Qué bonito es no hacer nada
y, después de no hacer nada, descansar.

D.P.

Jehová, el dios barbudo y de aspecto poco
atractivo, dio a sus adoradores el supremo
ejemplo de la pereza ideal: después de seis días de
trabajo se entregó al reposo por toda la eternidad.

Paul Lafargue

Tiempo le faltó a Carlos Marx para teorizar sobre la clase parasitaria, para ponerla aparte en su clasificación social. A quien sí le alcanzó la vida para hablar sobre el ocio de los nobles fue a su yerno Paul Lafargue (Santiago de Cuba, 1842) —casado con Laura Marx—, quien escribió El derecho a la pereza (1848), con una visión crítica de defensa del trabajador, opuesta a la pereza ancestral de la nobleza apoyada por el clero, la aristocracia, la burguesía,  y defendida por una disforme capa aspiracionista. El ensayo de Lafargue hace un recorrido histórico del derecho y de la obligación al trabajo impuestos por la clase dominante y del derecho a la rebelión, a la emancipación contra la neoesclavitud recargada sobre los trabajadores.

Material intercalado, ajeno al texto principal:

(* ===== verification/HostSafety.v ===== *)
(** * What contracts cannot do

    Every access of a contract to the chain is a call of a host function, and
    the classes that implement them check the context first.  A context-free
    action changes nothing, and an account without privilege cannot touch what
    only privileged accounts may set, whatever its contract does. *)

From S2P Require Import Prelude Chainbase Names Assets Config Merkle BlockHeader ProtocolFeatures ChainConfig ConfigOnChain TxFee Accumulator.
From S2P Require Import ResourceLimits ControllerLists Authority AuthorityChecker Permissions.
From S2P Require Import BlockTimestamp Transaction AccessLists TransactionContext ContractTables TableTheory DatabaseApi ActionContext Deferred DeferredRam.
From S2P Require Import SystemActions SystemTheory SystemRam HostApi ActionExec ActionTheory.
Local Open Scope Z_scope.

Section theory.
Context {db : Chainbase} {laws : ChainbaseLaws db} {fc : TrxFc} {cr : Crypto} {hf : HostFc}.
Context (decode : Transaction.action → native_data) (pack_context : generation_context → list Z).
Context (f64_rank f128_rank : Z → Z) (f64_is_nan f128_is_nan : Z → bool).
Context (milliseconds : Z → Z) (db_full : database → bool).
Implicit Types (env : exec_env) (w : world) (x : actx) (d : database).

Abbreviation host := (host_call decode pack_context f64_rank f128_rank f64_is_nan f128_is_nan milliseconds db_full).

(** ** Context-free actions *)
Lemma only_ret_same w x r h w' x' : only_ret w x r = Ok (h, w', x') → w' = w ∧ x' = x.
Proof. unfold only_ret. by intros (? & _ & [= _ <- <-])%bind_Ok. Qed.

Lemma context_free_call env w x op r w' x' : x_context_free x = true →
  host env w x op = Ok (r, w', x') → w' = w ∧ x' = x.
Proof.
  intros Hc H. unfold host_call, may_call in H. apply bind_Ok in H as (? & Hm & H).
  apply bind_Ok in Hm as (? & Hcf%EOS_ASSERT_Ok & _). rewrite Hc in Hcf.
  destruct op; try discriminate Hcf; cbn [run_op] in H; try discriminate H;
    try exact (only_ret_same _ _ _ _ _ _ H); by injection H as _ <- <-.
Qed.

(** C17.  A context-free action is a function of the transaction: whatever the
    contract calls, it sees no state it could change, and when it returns the
    database, the traces, the limits and the context are what they were. *)
Theorem context_free_pure env p : ∀ w x w' x', x_context_free x = true →
  run_prog decode pack_context f64_rank f128_rank f64_is_nan f128_is_nan milliseconds db_full
    env w x p = Ok (w', x') → w' = w ∧ x' = x.
Proof.
  induction p as [| |e|op k IH]; intros w x w' x' Hc H; cbn [run_prog] in H; try done.
  1,2: by injection H as <- <-.
  apply bind_Ok in H as ([[r w1] x1] & H1%(context_free_call _ _ _ _ _ _ _ Hc) & H).
  destruct H1 as [-> ->]. by eapply IH.
Qed.

(** ** Accounts without privilege *)

(** What the system actions and the privileged functions set. *)
Record protected d d' : Prop := {
  pr_gpo : gpo d' = gpo d;
  pr_preactivated : preactivated d' = preactivated d;
  pr_metadata : metadata d' = metadata d;
  pr_accounts : account_objects d' = account_objects d;
  pr_codes : codes d' = codes d;
  pr_auths : auths d' = auths d;
  pr_forced : forced d' = forced d;
  pr_fees : fee_objects d' = fee_objects d }.

Lemma protected_refl d : protected d d.
Proof. by split. Qed.
Lemma protected_trans d1 d2 d3 : protected d1 d2 → protected d2 d3 → protected d1 d3.
Proof. intros [] []. split; congruence. Qed.
Lemma protected_rows d t g c : protected d (with_corrections (with_deferred (with_tbl d t) g) c).
Proof. by split. Qed.

Lemma db_add_ram_protected d p delta d' : db_add_ram d p delta = Ok d' → protected d d'.
Proof. intros (t & ->)%db_add_ram_frame. by split. Qed.

Lemma store_generated_protected env d x sid p delay t rep d' :
  store_generated env d x sid p delay t rep = Ok d' → protected d d'.
Proof.
  unfold store_generated. intros H. apply bind_Ok in H as ([d1 i] & H1 & H).
  apply bind_Ok in H as (d2 & H2 & H). apply bind_Ok in H as (? & _ & H%db_add_ram_protected).
  unfold create_generated in H2. apply bind_Ok in H2 as (? & _ & H2). apply bind_Ok in H2 as (m & _ & [= <-]).
  apply (protected_trans _ d1); [|apply (protected_trans _ (with_deferred d1 m)); [by split|exact H]].
  destruct (db_find _ _); [|simplify_eq; apply protected_refl]. apply bind_Ok in H1 as (d3 & H1 & [= <- _]).
  unfold replace_generated in H1. do 2 (apply bind_Ok in H1 as (? & _ & H1)).
  apply bind_Ok in H1 as (d4 & H1 & [= <-]). apply (protected_trans _ d4); [|by split].
  destruct (replace_deferred env).
  - apply bind_Ok in H1 as (? & _ & H1). by eapply db_add_ram_protected.
  - unfold add_to_ram_correction in H1. destruct (db_find _ _); by apply bind_Ok in H1 as (? & _ & [= <-]).
Qed.

Lemma schedule_deferred_protected env w x sid p t rep w' x' :
  schedule_deferred_transaction decode pack_context env w x sid p t rep = Ok (w', x') →
  protected (dbs w) (dbs w') ∧ x' = x.
Proof.
  unfold schedule_deferred_transaction. intros H. do 3 (apply bind_Ok in H as (? & _ & H)).
  apply bind_Ok in H as (w1 & Hw & H). apply bind_Ok in H as (? & _ & H).
  apply bind_Ok in H as (d & H%store_generated_protected & [= <- <-]).
  unfold charge_retirement in Hw. by apply bind_Ok in Hw as (n & _ & [= <-]).
Qed.

Lemma only_ctx_inv (r : result (world * actx)) h w' x' : only_ctx r = Ok (h, w', x') → r = Ok (w', x').
Proof. unfold only_ctx. by intros ([w1 x1] & -> & [= _ <- <-])%bind_Ok. Qed.

Lemma unprivileged_call env w x op r w' x' : x_privileged x = false → host env w x op = Ok (r, w', x') →
  protected (dbs w) (dbs w') ∧ conf w' = conf w ∧ x_privileged x' = false.
Proof.
  intros Hp H. unfold host_call, may_call in H. apply bind_Ok in H as (? & Hm & H).
  do 2 (apply bind_Ok in Hm as (? & _ & Hm)). apply EOS_ASSERT_Ok in Hm. rewrite Hp, orb_false_r in Hm.
  assert (w' = w ∧ x' = x → protected (dbs w) (dbs w') ∧ conf w' = conf w ∧ x_privileged x' = false) as Hsame
    by (intros [-> ->]; by split_and!; [apply protected_refl|..]).
  destruct op; try discriminate Hm; cbn [run_op] in H; try discriminate H;
    try exact (Hsame (only_ret_same _ _ _ _ _ _ H)); try (apply Hsame; by injection H as _ <- <-).
  - apply only_ctx_inv in H. unfold require_recipient in H. destruct (has_recipient _ _).
    + by injection H as <- <-.
    + apply bind_Ok in H as ([o w1] & H & [= <- <-]). unfold schedule_ordinal in H.
      by apply bind_Ok in H as (t & _ & [= _ <-]).
  - apply bind_Ok in H as ([v w1] & H & [= _ <- <-]). unfold host_db in H. apply bind_Ok in H as (? & _ & H).
    by apply bind_Ok in H as ([? ?] & _ & [= _ <-]).
  - apply only_ctx_inv in H. unfold send_inline in H. do 2 (apply bind_Ok in H as (? & _ & H)).
    unfold execute_inline in H. do 4 (apply bind_Ok in H as (? & _ & H)).
    apply bind_Ok in H as (w1 & Hf & [= <- <-]). unfold process_fee in Hf. by apply bind_Ok in Hf as (? & _ & [= <-]).
  - apply only_ctx_inv in H. unfold send_context_free_inline in H. do 2 (apply bind_Ok in H as (? & _ & H)).
    unfold execute_context_free_inline in H. do 2 (apply bind_Ok in H as (? & _ & H)).
    apply bind_Ok in H as (w1 & Hf & [= <- <-]). unfold process_fee in Hf. by apply bind_Ok in Hf as (? & _ & [= <-]).
  - apply only_ctx_inv in H. unfold send_deferred in H. apply bind_Ok in H as (t & _ & H).
    assert (conf w' = conf w) as ->.
    { unfold schedule_deferred_transaction in H. do 3 (apply bind_Ok in H as (? & _ & H)).
      apply bind_Ok in H as (w1 & Hw & H). apply bind_Ok in H as (? & _ & H).
      apply bind_Ok in H as (d & _ & [= <- _]). unfold charge_retirement in Hw.
      by apply bind_Ok in Hw as (n & _ & [= <-]). }
    apply schedule_deferred_protected in H as [H ->]. done.
  - apply bind_Ok in H as ([v w1] & H & [= _ <- <-]). unfold cancel_deferred_transaction in H.
    destruct (db_find _ _); [|by injection H as _ <-]. apply bind_Ok in H as (d & Hd & [= _ <-]).
    split_and!; [|done..]. apply db_add_ram_protected in Hd. eapply protected_trans; [exact Hd|]. by split.
Qed.

(** C16.  Without privilege a contract cannot change, by any sequence of calls,
    the chain configuration and the proposed schedule, the features to be
    activated, the privilege flags, code and sequences of accounts, their
    permissions and links, the fees and the lists of the node. *)
Theorem unprivileged_cannot_govern env p : ∀ w x w' x', x_privileged x = false →
  run_prog decode pack_context f64_rank f128_rank f64_is_nan f128_is_nan milliseconds db_full
    env w x p = Ok (w', x') → protected (dbs w) (dbs w') ∧ conf w' = conf w.
Proof.
  induction p as [| |e|op k IH]; intros w x w' x' Hp H; cbn [run_prog] in H; try done.
  1,2: injection H as <- <-; split; [apply protected_refl|done].
  apply bind_Ok in H as ([[r w1] x1] & (H1 & H2 & H3)%(unprivileged_call _ _ _ _ _ _ _ Hp) & H).
  destruct (IH _ _ _ _ _ H3 H) as [H4 H5]. split; [by eapply protected_trans|congruence].
Qed.
End theory.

La reciente entronización de Carlos iii, de Inglaterra, transmitida en cadena por los medios que todavía creen en reyes, fue un acto que lastimó a gran parte de la población no sólo de la isla sino de todo el mundo. El arzobispo de la abadía de Westminster al colocar la corona de oro de 2.23 kilos de san Eduardo sobre la cabeza de Carlos III, una pieza que data de 1661, le confirió el derecho divino que esos personajes creen merecer y se arrogan para hacer y deshacer a su antojo la Tierra (varios expresidentes estadunidenses, en el colmo de la desfachatez, han declarado que a ellos los eligió Dios para gobernar).

El hombre que sustituyó a su madre, Isabel II, después de 76 años de espera, echó la casa por la ventana para demostrar poderío y darle diversión a los dos millones de personas que se lanzaron a las calles de Londres para vitorearlo (muchos, para vituperarlo). El carruaje bañado en oro en el que se hizo trasladar en procesión del lugar de la ceremonia de coronación al palacio de Buckingham, pesa 4 toneladas y fue jalado por caballos pura sangre. ¿Cuánta sangre y cuántas personas asesinadas hay detrás de tanto lujo?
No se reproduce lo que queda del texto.